There is something wrong with me!
I cannot hide it anymore. It's becoming more and more evident each and every day and my family is becoming suspicious. I have always been regarded as the odd one in the bunch, but they can tell this is different. They can feel there is something hidden amongst them. They can sense something is not quite right. I know this from the sideways glances and curious stares that linger in my direction just a bit too long for my comfort. They reach out to me, but I draw away. I can't let them get too close to me. They would know, without a doubt, that I am different and I am dirty!
Once, there was a time when my entire world revolved around my mother. She spoke with such authority and strength, yet her voice was tempered with tenderness and affection. She was always singing, and none could match her tone in sound or beauty. The melodies and harmonies she sang were there when I awoke in the morning and when I surrendered to sleep. It was the only reward I ever desired. It was all I ever needed. Until one day, I heard the singing from someone else. It was the only time I chose not to listen to my mother. A momentary distraction, that's all it was. For one split second, I listened to the other song instead of her's. Just one brief moment was all it took.
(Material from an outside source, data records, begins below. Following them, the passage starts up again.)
(** A [KeyboardInterrupt] raised by a strategy call is not taken for a
    failure of the strategy: [except Exception] lets it through, so that
    [click_button] raises it at once.  The interrupted call is the last
    event of the run: no failure line is printed for it and no other
    strategy is tried. *)
Theorem cascade_interrupt_leaves_at_once (button : Control) (button_type : string)
  (click_delay : Q) (w w1 w2 w3 : W) (name : string) :
  be_Exists button w = (Ok true, w1) ->
  be_Name button w1 = (Ok name, w2) ->
  be_IsEnabled button w2 = (Ok true, w3) ->
  delay_accepted click_delay = true ->
  (forall w4,
      be_Invoke button w3 = (Raise KeyboardInterrupt, w4) ->
      click_button button button_type click_delay w
      = (Raise KeyboardInterrupt, w4,
         entry_events button button_type name true
           ++ delay_events click_delay ++ [EvInvoke button]))
  /\ (forall msg w4 w5,
         be_Invoke button w3 = (Raise (Exception msg), w4) ->
         be_error_printable msg = true ->
         be_GetLegacyIAccessiblePattern button w4 = (Raise KeyboardInterrupt, w5) ->
         click_button button button_type click_delay w
         = (Raise KeyboardInterrupt, w5,
            entry_events button button_type name true
              ++ delay_events click_delay
              ++ [EvInvoke button; EvPrint ("Invoke failed: " ++ msg);
                  EvGetLegacyIAccessiblePattern button]))
  /\ (forall msg w4 l w5 w6,
         be_Invoke button w3 = (Raise (Exception msg), w4) ->
         be_error_printable msg = true ->
         be_GetLegacyIAccessiblePattern button w4 = (Ok (Some l), w5) ->
         be_DoDefaultAction l w5 = (Raise KeyboardInterrupt, w6) ->
         click_button button button_type click_delay w
         = (Raise KeyboardInterrupt, w6,
            entry_events button button_type name true
              ++ delay_events click_delay
              ++ [EvInvoke button; EvPrint ("Invoke failed: " ++ msg);
                  EvGetLegacyIAccessiblePattern button; EvDoDefaultAction l]))
  /\ (forall msg w4 w5 calls w6,
         be_Invoke button w3 = (Raise (Exception msg), w4) ->
         be_error_printable msg = true ->
         legacy_fails button w4 w5 calls ->
         be_Click button w5 = (Raise KeyboardInterrupt, w6) ->
         outcome (click_button button button_type click_delay w)
         = Raise KeyboardInterrupt
         /\ world (click_button button button_type click_delay w) = w6
         /\ last (events (click_button button button_type click_delay w))
              EvGetChildren
            = EvClick button).
Proof.
  intros HE HN HI Hd.
  pose proof (click_button_enabled button button_type click_delay
                w w1 w2 w3 name HE HN HI Hd) as Hentry.
  split; [|split; [|split]].
  - intros w4 HV. rewrite Hentry. unfold method1. unfold_calls. rewrite HV.
    unfold prepend, entry_events, delay_events.
    destruct (Qpositive click_delay); reflexivity.
  - intros msg w4 w5 HV Hp HL. rewrite Hentry.
    unfold method1, method2. unfold_calls. rewrite HV.
    cbn -[Qpositive Qle_bool String.append]. rewrite Hp.
    cbn -[Qpositive Qle_bool String.append]. rewrite HL.
    unfold prepend, entry_events, delay_events.
    destruct (Qpositive click_delay); reflexivity.
  - intros msg w4 l w5 w6 HV Hp HL HD. rewrite Hentry.
    unfold method1, method2. unfold_calls. rewrite HV.
    cbn -[Qpositive Qle_bool String.append]. rewrite Hp.
    cbn -[Qpositive Qle_bool String.append]. rewrite HL.
    cbn -[Qpositive Qle_bool String.append]. rewrite HD.
    unfold prepend, entry_events, delay_events.
    destruct (Qpositive click_delay); reflexivity.
  - intros msg w4 w5 calls w6 HV Hp HF HC. rewrite Hentry.
    unfold method1, method2, method3. unfold_calls. rewrite HV.
    cbn -[Qpositive Qle_bool String.append]. rewrite Hp.
    cbn -[Qpositive Qle_bool String.append].
    destruct HF as [m w5 HL Hm | w5 HL | l m w' w5 HL HD Hm];
      rewrite HL; cbn -[Qpositive Qle_bool String.append];
      try (rewrite HD; cbn -[Qpositive Qle_bool String.append]);
      try (rewrite Hm; cbn -[Qpositive Qle_bool String.append]);
      rewrite HC;
      unfold prepend, entry_events, delay_events;
      destruct (Qpositive click_delay);
      repeat split; reflexivity.
Qed.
Nothing is the same anymore.
I go about my day and complete the chores I am responsible for, but it is different now. I am different. The sweet, soothing melody of my mother's voice can be heard in the distance, but now there is another voice. This voice is dark and cold, and it clouds my mind and distorts my thoughts. It constantly whispers to me from the darkness. At first, it was distant and far, but it grows closer with each second. I cry out for help, but it restrains my speech. It takes control of my limbs and forces me away from the sight of others; my mother is completely unaware of my absence. I struggle with all my might, but it overpowers me and manipulates me like a puppet on a string. One leg in front of the other, it marches me out into the forest beyond the safety of my home, granting no rest or reprieve. Farther and farther away I go, the voice of my mother fades in the distance. Overcome with fear, I fight frantically to regain control of my body, and it answers my struggles. It sternly makes it known; it is much, more than just a mere voice in my head.
I can now feel it moving.
The pain in my skull is causing flashes of light to explode in front of my eyes as I shuffle onwards. It halts my body in an unfamiliar place, deep within the forest. An invisible hand forcibly grabs the back of my head and slams it to the ground. It pries my mouth open to an abnormal width and clamps my mandibles down on the long stem of a large and green leaf.
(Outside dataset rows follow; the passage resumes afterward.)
(** * The GitHub service of sphinx-needs

    A shallow embedding of [sphinxcontrib/needs/services/github.py]: the
    construction of a [GithubService], the transport [_send] and the
    fetch-normalise-merge loop of [request], followed by the properties
    the specification states about them.

    Python objects are dynamically typed, so they are embedded in one
    type [value].  A [str] is a [string] whose characters are the code
    points below 256; a [dict] with string keys is a [gmap string value].
    Exceptions are values of type [exception]; code that can raise lives
    in [result], code that also logs or talks to the network in [M]. *)

From stdpp Require Import gmap strings list fin_maps.
From Stdlib Require Import ZArith DecimalString Ascii.

Set Warnings "-register-all".

(** ** Python values *)

Inductive value : Type :=
  | VNone
  | VBool (b : bool)
  | VInt (z : Z)
  | VStr (s : string)
  | VList (l : list value)
  | VDict (d : gmap string value).

Abbreviation pydict := (gmap string value).

(** ** Exceptions and their class hierarchy *)

Inductive exc_class : Type :=
  | BaseException
  | Exception
  | LookupError
  | KeyError
  | IndexError
  | TypeError
  | AttributeError
  | ValueError
  | NeedGithubServiceException.

(** The direct base class.  [NeedGithubServiceException] is declared as
    [class NeedGithubServiceException(BaseException)]. *)
Definition base_class (c : exc_class) : option exc_class :=
  match c with
  | BaseException => None
  | Exception => Some BaseException
  | LookupError => Some Exception
  | KeyError => Some LookupError
  | IndexError => Some LookupError
  | TypeError => Some Exception
  | AttributeError => Some Exception
  | ValueError => Some Exception
  | NeedGithubServiceException => Some BaseException
  end.

Definition exc_class_eqb (c d : exc_class) : bool :=
  match c, d with
  | BaseException, BaseException | Exception, Exception
  | LookupError, LookupError | KeyError, KeyError
  | IndexError, IndexError | TypeError, TypeError
  | AttributeError, AttributeError | ValueError, ValueError
  | NeedGithubServiceException, NeedGithubServiceException => true
  | _, _ => false
  end.

(** [issubclass c d], walking up the chain of base classes; the chain of
    any class above is shorter than four. *)
Fixpoint issubclass_fuel (fuel : nat) (c d : exc_class) : bool :=
  exc_class_eqb c d ||
  match fuel with
  | O => false
  | S fuel' =>
      match base_class c with
      | Some b => issubclass_fuel fuel' b d
      | None => false
      end
  end.

Definition issubclass (c d : exc_class) : bool := issubclass_fuel 4 c d.

(** An exception: its class and its argument.  The argument is the
    message for the exceptions the module raises itself and the key for
    a [KeyError] of a dictionary; for the other exceptions of the
    interpreter it is a short tag, not the interpreter's wording. *)
Record exception : Type := Raise { exc_type : exc_class; exc_arg : string }.

(** ** The two effect layers *)

(** Code that can only raise. *)
Definition result (A : Type) : Type := exception + A.

#[global] Instance result_ret : MRet result := λ A x, inr x.
#[global] Instance result_bind : MBind result := λ A B f m,
  match m with
  | inl e => inl e
  | inr a => f a
  end.

Definition throw {A : Type} (c : exc_class) (arg : string) : result A :=
  inl (Raise c arg).

(** What a call leaves behind in the outside world: the entries written
    to the service's logger and the GET requests that were sent. *)
Record world : Type := World {
  log : list (string * string);
  net_calls : list (string * pydict)
}.

Definition M (A : Type) : Type := world → result A * world.

#[global] Instance M_ret : MRet M := λ A x w, (inr x, w).
#[global] Instance M_bind : MBind M := λ A B f m w,
  match m w with
  | (inl e, w') => (inl e, w')
  | (inr a, w') => f a w'
  end.

Definition lift {A : Type} (r : result A) : M A := λ w, (r, w).

Definition raise {A : Type} (c : exc_class) (arg : string) : M A :=
  lift (throw c arg).

Definition log_entry (level msg : string) : M unit := λ w,
  (inr tt, World (log w ++ [(level, msg)]) (net_calls w)).

(** [try: m except cls: handler]: the handler runs only for an exception
    whose class is a subclass of [cls]; any other exception propagates. *)
Definition try_except {A : Type} (m : M A) (cls : exc_class)
    (handler : exception → M A) : M A := λ w,
  match m w with
  | (inl e, w') =>
      if issubclass (exc_type e) cls then handler e w' else (inl e, w')
  | (inr a, w') => (inr a, w')
  end.

(** ** Strings *)

Definition chr (n : nat) : ascii := ascii_of_nat n.
Definition ord (c : ascii) : N := N_of_ascii c.

Definition LF : ascii := Eval cbv in chr 10.
Definition CR : ascii := Eval cbv in chr 13.
Definition DQ : ascii := Eval cbv in chr 34.

(** The newline and the double quote as one-character strings. *)
Definition nl : string := String LF "".
Definition dq : string := String DQ "".

(** Line boundaries of [str.splitlines]: LF, VT, FF, CR, FS, GS, RS, NEL. *)
Definition is_linebreak (c : ascii) : bool :=
  existsb (N.eqb (ord c)) [10; 11; 12; 13; 28; 29; 30; 133]%N.

(** [str.isspace] on one character. *)
Definition isspace (c : ascii) : bool :=
  existsb (N.eqb (ord c)) [9; 10; 11; 12; 13; 28; 29; 30; 31; 32; 133; 160]%N.

(** [splitlines_from cur s]: [cur] is the line read so far.  A line
    break closes the current line, CR LF counts as one break, and no
    empty line is produced after the last break. *)
Fixpoint splitlines_from (cur s : string) {struct s} : list string :=
  match s with
  | EmptyString => if bool_decide (cur = "") then [] else [cur]
  | String c rest =>
      if is_linebreak c then
        cur :: match rest with
               | EmptyString => []
               | String c' rest' =>
                   if N.eqb (ord c) 13 && N.eqb (ord c') 10
                   then splitlines_from "" rest'
                   else splitlines_from "" rest
               end
      else splitlines_from (cur +:+ String c "") rest
  end.

Definition splitlines (s : string) : list string := splitlines_from "" s.

Fixpoint lstrip (s : string) : string :=
  match s with
  | EmptyString => ""
  | String c rest => if isspace c then lstrip rest else s
  end.

Definition rstrip (s : string) : string := String.rev (lstrip (String.rev s)).

Definition strip (s : string) : string := rstrip (lstrip s).

Definition digit_of (c : ascii) : option Z :=
  let n := ord c in
  if (48 <=? n)%N && (n <=? 57)%N then Some (Z.of_N n - 48)%Z else None.

(** The digits of an integer literal: single underscores are allowed
    between digits only.  [prev] tells whether the previous character
    was a digit. *)
Fixpoint parse_digits (acc : Z) (prev : bool) (s : string) : option Z :=
  match s with
  | EmptyString => if prev then Some acc else None
  | String c rest =>
      match digit_of c with
      | Some d => parse_digits (10 * acc + d)%Z true rest
      | None =>
          if N.eqb (ord c) 95 && prev then parse_digits acc false rest
          else None
      end
  end.

(** [int(s)] for a string in base ten. *)
Definition int_of_string (s : string) : option Z :=
  match strip s with
  | String c rest =>
      if N.eqb (ord c) 45 then Z.opp <$> parse_digits 0 false rest
      else if N.eqb (ord c) 43 then parse_digits 0 false rest
      else parse_digits 0 false (String c rest)
  | EmptyString => None
  end.

Definition string_of_Z (z : Z) : string := NilZero.string_of_int (Z.to_int z).

(** [sep.join(parts)] on strings is [String.concat sep parts]. *)
Definition join (sep : string) (parts : list string) : string :=
  String.concat sep parts.

(** ** Operations on values *)

(** [int(v)] *)
Definition py_int (v : value) : result Z :=
  match v with
  | VInt z => mret z
  | VBool b => mret (if b then 1 else 0)%Z
  | VStr s =>
      match int_of_string s with
      | Some z => mret z
      | None => throw ValueError "invalid literal for int() with base 10"
      end
  | _ => throw TypeError "int() argument must be a string or a number"
  end.

(** [v > 0] *)
Definition py_gt_zero (v : value) : result bool :=
  match v with
  | VInt z => mret (0 <? z)%Z
  | VBool b => mret b
  | _ => throw TypeError "'>' not supported"
  end.

(** [v[key]] for a string key. *)
Definition subscript (v : value) (key : string) : result value :=
  match v with
  | VDict d =>
      match d !! key with
      | Some x => mret x
      | None => throw KeyError key
      end
  | _ => throw TypeError "indices must be integers or object is not subscriptable"
  end.

(** The elements a [for] loop sees. *)
Definition py_iter (v : value) : result (list value) :=
  match v with
  | VList l => mret l
  | VStr s => mret ((λ c, VStr (String c "")) <$> String.list_ascii_of_string s)
  | VDict d => mret ((λ kv, VStr kv.1) <$> map_to_list d)
  | _ => throw TypeError "object is not iterable"
  end.

(** [v.splitlines()] *)
Definition py_splitlines (v : value) : result (list string) :=
  match v with
  | VStr s => mret (splitlines s)
  | _ => throw AttributeError "splitlines"
  end.

(** [sep.join(vs)]: every element has to be a [str]. *)
Fixpoint strings_of (vs : list value) : result (list string) :=
  match vs with
  | [] => mret []
  | VStr s :: rest => ss ← strings_of rest; mret (s :: ss)
  | _ :: _ => throw TypeError "sequence item: expected str instance"
  end.

Definition py_join (sep : string) (vs : list value) : result string :=
  ss ← strings_of vs; mret (join sep ss).

(** [a + b] where [b] is a string. *)
Definition py_add_str (a : value) (b : string) : result string :=
  match a with
  | VStr s => mret (s +:+ b)
  | _ => throw TypeError "unsupported operand type(s) for +"
  end.

(** [hash(v)] succeeds: needed by [v in d.keys()]. *)
Definition hashable (v : value) : bool :=
  match v with
  | VList _ | VDict _ => false
  | _ => true
  end.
I feel the muscles in my six extremities being severed, making them useless and immobile. Its writhing and squirming grow inside my head. Its body slides and presses alongside the inner surface of my skull. The pressure and pain builds and the lights grow dim before my eyes.
Darkness falls over my eyes, and the chill of the forest floor creeps over me completely. Stillness and silence settle heavily upon me. Suddenly, I think I hear faint singing coming from the distance. It’s a melody I know very well; a tune often sung by my mother. It takes away all the fear and pain of the moment. I begin to hum along to the comforting lullaby as a fleshy, wet stalk explodes from the top of my head.
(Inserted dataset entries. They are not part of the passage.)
(** * Sprite-atlas scripts: [scripts/atlas.js] and [scripts/generate_atlas_text.js]

    A shallow embedding of the two Node scripts and the properties their
    specification states about them.  JavaScript strings are modelled as
    [string] (a sequence of character codes compared code by code), the
    non-negative integers the scripts compute with (image dimensions,
    offsets, all far below 2^53) as [N], arrays as lists, and the
    asynchronous functions as computations in a small monad [io] that
    threads the observable process state and carries thrown [Error]s and
    [process.exit]. *)

From Stdlib Require Import Ascii String Floats Uint63.
From stdpp Require Import list sorting strings pretty numbers.


Local Open Scope N_scope.

(** ** JavaScript string primitives used by the scripts *)

Module Js.

(** [s.substring(0, n)] for [0 <= n] *)
Fixpoint take (n : nat) (s : string) : string :=
  match n, s with
  | S n', String c s' => String c (take n' s')
  | _, _ => ""
  end.

(** [s.slice(n)] for [0 <= n] *)
Fixpoint drop (n : nat) (s : string) : string :=
  match n, s with
  | S n', String _ s' => drop n' s'
  | _, _ => s
  end.

(** [s.lastIndexOf(c)] for a one-character [c]; [None] stands for [-1]. *)
Fixpoint lastIndexOf (c : ascii) (s : string) : option nat :=
  match s with
  | "" => None
  | String d s' =>
      match lastIndexOf c s' with
      | Some i => Some (S i)
      | None => if decide (d = c) then Some O else None
      end
  end.

(** [s.substring(0, i)] where [i] is the result of [lastIndexOf]:
    [substring] clamps the negative index [-1] to [0]. *)
Definition substring_to (i : option nat) (s : string) : string :=
  match i with
  | Some n => take n s
  | None => ""
  end.

(** [s.replace(/\\/g, '/')] *)
Fixpoint replace_backslashes (s : string) : string :=
  match s with
  | "" => ""
  | String c s' =>
      String (if decide (c = "\"%char) then "/"%char else c) (replace_backslashes s')
  end.

(** [toLowerCase] on one character code: the letters A-Z move to a-z.
    No other code of the allow-listed extensions has an upper-case form. *)
Definition lower_char (c : ascii) : ascii :=
  let n := N_of_ascii c in
  if decide (65 ≤ n ∧ n ≤ 90) then ascii_of_N (n + 32) else c.

(** [s.toLowerCase()] *)
Fixpoint toLowerCase (s : string) : string :=
  match s with
  | "" => ""
  | String c s' => String (lower_char c) (toLowerCase s')
  end.

(** [s.split(sep)] for a one-character separator; never the empty list. *)
Fixpoint split (sep : ascii) (s : string) : list string :=
  match s with
  | "" => [""]
  | String c s' =>
      if decide (c = sep) then "" :: split sep s'
      else match split sep s' with
           | [] => [String c ""]
           | h :: t => String c h :: t
           end
  end.

(** [parts.join(sep)] *)
Fixpoint join (sep : string) (parts : list string) : string :=
  match parts with
  | [] => ""
  | [p] => p
  | p :: rest => p +:+ sep +:+ join sep rest
  end.

(** [s.charCodeAt(0) === c] *)
Definition starts_with_char (c : ascii) (s : string) : bool :=
  match s with
  | String d _ => bool_decide (d = c)
  | "" => false
  end.

(** [s.charCodeAt(s.length - 1) === c] *)
Fixpoint ends_with_char (c : ascii) (s : string) : bool :=
  match s with
  | "" => false
  | String d "" => bool_decide (d = c)
  | String _ s' => ends_with_char c s'
  end.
The creature emerges from the shell that was its womb, glad to be rid of the vessel, now dead at its feet. It reaches up towards the sky, like the phoenix of old, and basks in its own magnificence. It is always invigorated by its rebirth.
It will now begin to grow; that is all it needs to do. In time, its spores will appear and start to fruit all over its body. The spores are separate but still of one mind and one body. They will leave this place and travel on the currents of the air and cross the lands near and far. They will search and listen for the voice of another royal mother. Their only desire is for her children to listen to its song instead of hers. Just a single moment is all it needs.
O. unilateralis is a specialized fungal parasite that infects, manipulates and kills formicine ants. It has been referred to as the:
- Zombie Ant Fungus
Under the control of the fungus, the Infected ants are forced to abandon their colony and travel along the forest floor where they will clamp themselves to the underside of a leaf and remain until death from the fungal spores emerging from the head of the ant.